(** A data line whose checksum is not the one of its bytes is rejected,
    wherever it stands. *)
Theorem bad_checksum_rejected uninitialized rs low d check t :
  Forall record_ok rs -> record_ok (Data low d) -> byte check ->
  check <> (- total (Z.of_nat (List.length d) :: low / 256 :: low mod 256 :: 0 :: d)) mod 256 ->
  read_hex_file uninitialized
    (mjoin (List.map line rs) ++
     58 :: hex8 (Z.of_nat (List.length d)) ++ hex8 (low / 256) ++ hex8 (low mod 256) ++ hex8 0 ++ hex_bytes d ++ hex8 check ++ t)
  = Some (inr wrong_checksum).
Proof.
  intros H (Hl & Hd & Hn) Hc Hne. unfold read_hex_file. set (bad := 58 :: _). set (st0 := mkHex _ 0 []).
  destruct (lines_run uninitialized rs bad st0 H) as (st & E & Hat & _); [split; [done|by left]|].
  rewrite (loop_run_inr _ _ (S (List.length rs)) _ (inr wrong_checksum : hex_result)); [done| |].
  { rewrite length_app. pose proof (lines_length rs). lia. }
  rewrite run_S, E. assert (byte (Z.of_nat (List.length d))) as Hb by (unfold byte; lia). subst bad.
  rewrite (header_step _ 0 low _ _ _ Hb ltac:(unfold byte; lia) Hl Hat). cbv zeta. rewrite Nat2Z.id.
  rewrite (reads_data d) by (done || apply byte_u8). rewrite (reads_uint8 check Hc).
  rewrite u8_id by exact Hc. rewrite u8_add_l, complement_u8.
  destruct (Z.eqb_spec check ((- (Z.of_nat (List.length d) + low / 256 + low mod 256 + 0 + total d)) mod 256)) as [E'|]; [|done].
  exfalso. apply Hne. rewrite E'. do 2 f_equal. cbn [total]. lia.
Qed.

Lemma bad_checksum_rejected_witness :
  read_hex_file 0 (58 :: hex8 2 ++ hex8 0 ++ hex8 16 ++ hex8 0 ++ hex_bytes [1; 2] ++ hex8 17 ++ []) = Some (inr wrong_checksum).
Proof.
  apply (bad_checksum_rejected 0 [] 16 [1; 2] 17 []); [constructor| |unfold byte; lia|vm_compute; congruence].
  unfold record_ok, byte. repeat constructor; simpl; lia.
Defined.

(** * The pages of a firmware

    Every byte of a chunk lands on its page at its offset; what no chunk covers
    is zero.  With the reader: the pages of a file hold the bytes of
    its records. *)

(** The byte of an address. *)
Definition byte_at (pages : chunks) (a : Z) : option Z :=
  match om_find (a / page_size) pages with
  | Some p => p !! Z.to_nat (a mod page_size)
  | None => None
  end.

Definition sizes_ok (pages : chunks) : Prop :=
  Forall (fun kv => Z.of_nat (List.length (snd kv)) = page_size) pages.

(** An address that was not written keeps its byte, or is a zero of a new page. *)
Definition kept (before after : chunks) (a : Z) : Prop :=
  byte_at after a = byte_at before a \/ (byte_at before a = None /\ byte_at after a = Some 0).

(** The first [n] bytes of [d] have been written from [address] on. *)
Definition written (address : Z) (d : list Z) (n : Z) (before after : chunks) : Prop :=
  forall a, 0 <= a ->
    (address <= a < address + n -> byte_at after a = d !! Z.to_nat (a - address)) /\
    (~ (address <= a < address + n) -> kept before after a).

Lemma copy_at_length page b l : (b + List.length l <= List.length page)%nat ->
  List.length (copy_at page b l) = List.length page.
Proof. intros H. unfold copy_at. rewrite !length_app, length_take, length_drop. lia. Qed.

Lemma copy_at_lookup page b l j : (b + List.length l <= List.length page)%nat ->
  copy_at page b l !! j = if (b <=? j)%nat && (j <? b + List.length l)%nat then l !! (j - b)%nat else page !! j.
Proof.
  intros H. unfold copy_at. destruct (Nat.leb_spec b j); simpl.
  - rewrite lookup_app_r by (rewrite length_take; lia). rewrite length_take, Nat.min_l by lia.
    destruct (Nat.ltb_spec j (b + List.length l)).
    + by rewrite lookup_app_l by lia.
    + rewrite lookup_app_r by lia. rewrite lookup_drop. f_equal. lia.
  - rewrite lookup_app_l by (rewrite length_take; lia). by rewrite lookup_take_lt by lia.
Qed.

(** Two addresses of the same page. *)
Lemma page_mod a : a = page_size * (a / page_size) + a mod page_size /\ 0 <= a mod page_size < page_size.
Proof. split; [apply Z.div_mod|apply Z.mod_pos_bound]; done. Qed.

Section Chunk.
Variables (address : Z) (d : list Z) (before : chunks).
Hypothesis address_range : 0 <= address /\ address + Z.of_nat (List.length d) < 4294967296.

(** The page of the turn at [i] and what the turn copies there. *)
Lemma page_step_eq i pages : 0 <= i <= Z.of_nat (List.length d) ->
  let n := Z.min (page_size - (address + i) mod page_size) (Z.of_nat (List.length d) - i) in
  let page := match om_find ((address + i) / page_size) pages with Some p => p | None => replicate (Z.to_nat page_size) 0 end in
  let pages' := om_set ((address + i) / page_size)
    (copy_at page (Z.to_nat ((address + i) mod page_size)) (take (Z.to_nat n) (drop (Z.to_nat i) d))) pages in
  page_step address d (i, pages) = if i + n <? Z.of_nat (List.length d) then inl (i + n, pages') else inr pages'.
Proof.
  intros Hi n page pages'. unfold page_step. destruct (page_mod (address + i)) as [_ Hm]. unfold page_size in *.
  rewrite !(u32_id (address + i)), (u32_id (Z.of_nat _)) by lia.
  rewrite (u32_id (2048 - _)), (u32_id (_ - i)) by lia. fold n. rewrite u32_id by lia. reflexivity.
Qed.

(** What the turn at [i] writes, and what it keeps. *)
Lemma page_turn i pages : 0 <= i <= Z.of_nat (List.length d) -> sizes_ok pages ->
  let n := Z.min (page_size - (address + i) mod page_size) (Z.of_nat (List.length d) - i) in
  let page := match om_find ((address + i) / page_size) pages with Some p => p | None => replicate (Z.to_nat page_size) 0 end in
  let pages' := om_set ((address + i) / page_size)
    (copy_at page (Z.to_nat ((address + i) mod page_size)) (take (Z.to_nat n) (drop (Z.to_nat i) d))) pages in
  sizes_ok pages' /\ forall a, 0 <= a ->
    (address + i <= a < address + i + n -> byte_at pages' a = d !! Z.to_nat (a - address)) /\
    (~ (address + i <= a < address + i + n) -> kept pages pages' a).
Proof.
  intros Hi Hs n page pages'. destruct (page_mod (address + i)) as [Ha Hm].
  assert (Z.of_nat (List.length page) = page_size) as Hp.
  { subst page. destruct (om_find _ pages) eqn:E; [exact (om_find_Forall (fun p => Z.of_nat (List.length p) = page_size) _ _ _ Hs E)|]. by rewrite length_replicate. }
  set (b := Z.to_nat ((address + i) mod page_size)) in *.
  set (l := take (Z.to_nat n) (drop (Z.to_nat i) d)) in *.
  assert (Z.of_nat (List.length l) = n) as Hl by (subst l; rewrite length_take, length_drop; lia).
  assert (b + List.length l <= List.length page)%nat as Hfit by lia.
  split.
  { apply om_set_Forall; [|done]. simpl. by rewrite copy_at_length. }
  intros a Ha0. destruct (page_mod a) as [Hqa Hra].
  destruct (Z.eq_dec (a / page_size) ((address + i) / page_size)) as [Hq|Hq].
  - rewrite Hq in Hqa.
    assert (byte_at pages' a = copy_at page b l !! Z.to_nat (a mod page_size)) as Hb
      by (unfold byte_at; subst pages'; by rewrite Hq, om_find_set).
    rewrite copy_at_lookup in Hb by done. split; intros Hr.
    + rewrite Hb, (proj2 (Nat.leb_le _ _)), (proj2 (Nat.ltb_lt _ _)) by lia. simpl. subst l.
      rewrite lookup_take_lt, lookup_drop by lia. f_equal. lia.
    + assert (byte_at pages' a = page !! Z.to_nat (a mod page_size)) as Hk.
      { rewrite Hb. destruct (Nat.leb_spec b (Z.to_nat (a mod page_size))); [|done].
        rewrite (proj2 (Nat.ltb_ge _ _)) by lia. done. }
      unfold kept. rewrite Hk. unfold byte_at. rewrite Hq. subst page. destruct (om_find _ pages); [by left|right].
      split; [done|]. apply lookup_replicate_2. lia.
  - assert (byte_at pages' a = byte_at pages a) as Hb by (unfold byte_at; subst pages'; by rewrite om_find_set_ne).
    split; [|by left]. unfold page_size in *. intros Hr. lia.
Qed.

Lemma kept_trans p1 p2 p3 a : kept p1 p2 a -> kept p2 p3 a -> kept p1 p3 a.
Proof. unfold kept. intros [->|[-> ->]] [->|[? ->]]; auto; by right. Qed.

Lemma kept_refl p a : kept p p a.
Proof. by left. Qed.

(** The loop has written the bytes before the index. *)
Definition pages_inv (s : Z * chunks) : Prop :=
  0 <= fst s <= Z.of_nat (List.length d) /\ sizes_ok (snd s) /\ written address d (fst s) before (snd s).

Lemma page_step_ok s : pages_inv s ->
  match page_step address d s with
  | inl s' => pages_inv s' /\ Z.of_nat (List.length d) - fst s' < Z.of_nat (List.length d) - fst s
  | inr pages => sizes_ok pages /\ written address d (Z.of_nat (List.length d)) before pages
  end.
Proof.
  destruct s as [i pages]. intros (Hi & Hs & Hw). simpl in Hi, Hs, Hw. rewrite page_step_eq by done. cbv zeta.
  destruct (page_turn i pages Hi Hs) as [Hs' Ht]. destruct (page_mod (address + i)) as [_ Hm].
  set (n := Z.min _ _) in *. set (pages' := om_set _ _ _) in *.
  assert (written address d (i + n) before pages') as Hw'.
  { intros a Ha. destruct (Hw a Ha) as [Hin Hout], (Ht a Ha) as [Tin Tout]. split; intros Hr.
    - destruct (Z.lt_ge_cases a (address + i)) as [Hlt|Hge]; [|apply Tin; lia].
      destruct (Tout ltac:(lia)) as [->|[Hn _]]; [apply Hin; lia|]. rewrite Hin in Hn by lia.
      apply lookup_ge_None in Hn. lia.
    - eapply kept_trans; [apply Hout; lia|apply Tout; lia]. }
  destruct (Z.ltb_spec (i + n) (Z.of_nat (List.length d))).
  - simpl. split; [|lia]. split_and!; simpl; try done; lia.
  - split; [done|]. by replace (Z.of_nat (List.length d)) with (i + n) by lia.
Qed.

Lemma chunk_pages_ok : sizes_ok before ->
  exists pages, chunk_pages address d before = Some pages /\ sizes_ok pages /\
    written address d (Z.of_nat (List.length d)) before pages.
Proof.
  intros Hs. unfold chunk_pages.
  destruct (loop_ends (page_step address d) pages_inv
     (fun pages => sizes_ok pages /\ written address d (Z.of_nat (List.length d)) before pages)
     (fun s => Z.of_nat (List.length d) - fst s) page_step_ok (Z.to_pos (Z.of_nat (List.length d) + 1)) (0, before))
    as (pages & Hp & H).
  - intros s (H & _ & _). lia.
  - split_and!; simpl; [lia|lia|done|]. intros a Ha. split; [lia|]. intros _. apply kept_refl.
  - simpl. lia.
  - rewrite Hp. eauto.
Qed.
End Chunk.

(** Chunks that do not overlap, in any order. *)
Definition in_chunk (a : Z) (c : Z * list Z) : Prop := fst c <= a < fst c + Z.of_nat (List.length (snd c)).
Definition chunk_range (c : Z * list Z) : Prop := 0 <= fst c /\ fst c + Z.of_nat (List.length (snd c)) < 4294967296.
Fixpoint disjoint (l : chunks) : Prop :=
  match l with
  | [] => True
  | c :: l' => (forall a, in_chunk a c -> Forall (fun c' => ~ in_chunk a c') l') /\ disjoint l'
  end.

Lemma all_pages_ok l before : Forall chunk_range l -> disjoint l -> sizes_ok before ->
  exists pages, all_pages l before = Some pages /\ sizes_ok pages /\ forall a, 0 <= a ->
    (forall c, c ∈ l -> in_chunk a c -> byte_at pages a = snd c !! Z.to_nat (a - fst c)) /\
    (Forall (fun c => ~ in_chunk a c) l -> kept before pages a).
Proof.
  intros Hr; revert before; induction Hr as [|[address d] l Hc Hr IH]; intros before Hd Hs.
  { exists before. split_and!; [done|done|]. intros a Ha. split; [|intros; apply kept_refl].
    intros c Hin. by apply elem_of_nil in Hin. }
  destruct Hd as [Hdis Hd]. destruct (chunk_pages_ok address d before Hc Hs) as (p1 & E1 & Hs1 & Hw1).
  destruct (IH p1 Hd Hs1) as (p2 & E2 & Hs2 & Hw2). exists p2. cbn [all_pages]. rewrite E1. split_and!; [done|done|].
  intros a Ha. destruct (Hw1 a Ha) as [Hin Hout], (Hw2 a Ha) as [Hin2 Hout2]. split.
  - intros c Hc' Hina. apply elem_of_cons in Hc' as [->|Hc']; [|by apply Hin2].
    pose proof (Hdis a Hina) as Hno. unfold in_chunk in Hina. simpl in Hina |- *.
    destruct (Hout2 Hno) as [->|[Hn _]]; [by apply Hin|]. rewrite Hin in Hn by done. apply lookup_ge_None in Hn. lia.
  - intros Hno. apply Forall_cons_1 in Hno as [Hn1 Hno]. eapply kept_trans; [by apply Hout|by apply Hout2].
Qed.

== == ==

Goal of the exercise:
Whenever the string "exists" shows up in a line above, copy that line.

Result of this task:
  exists pages, chunk_pages address d before = Some pages /\ sizes_ok pages /\
  exists pages, all_pages l before = Some pages /\ sizes_ok pages /\ forall a, 0 <= a ->
  { exists before. split_and!; [done|done|]. intros a Ha. split; [|intros; apply kept_refl].
  destruct (IH p1 Hd Hs1) as (p2 & E2 & Hs2 & Hw2). exists p2. cbn [all_pages]. rewrite E1. split_and!; [done|done|].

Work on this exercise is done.